**Directions:** All lines holding the word "proved" should be located in the records and copied.

[Collected data entries]

────────

(** * galpy.potential_src.Potential: the Potential base class and the
      evaluate* composition functions

    A shallow embedding of [galpy/potential_src/Potential.py].

    Numbers.  Python floats (and the numpy.float64 returned by [nu.fabs])
    are IEEE-754 doubles, and the class is embedded twice.

    [Module Double] has it on the kernel's binary64 floats, with the
    rounding, the overflow, the signed zeros, [inf] and [nan] of the
    machine, and with Python's conversion of an integer.  What is said of
    [normalize] and of the value of [phiforce] turns on this arithmetic
    and is proved there, in [Module DoubleFacts].

    The rest of the file, on which superposition, the errors and the grids
    are proved, keeps [inf] and [nan] (numpy's division yields them on a
    zero divisor instead of raising) and takes a finite value for an exact
    rational.  Its theorems are about which call is made and which
    exception leaves which function; a sum or a product they name is the
    one the code computes, and of the arithmetic they use [1.*x = x],
    [0.+x = x] and [x*0. = 0.] for a finite [x], which doubles satisfy up
    to the sign of a zero.

    Exceptions.  A Python call either returns a value or raises; the
    embedding returns a [res], and [try ... except AttributeError] is a
    handler on it. *)

From Stdlib Require Import QArith Qcanon Qcabs Bool List String.
From Stdlib Require Floats.
Import ListNotations.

────────

**Solution to the problem:**
    and is proved there, in [Module DoubleFacts].
    are proved, keeps [inf] and [nan] (numpy's division yields them on a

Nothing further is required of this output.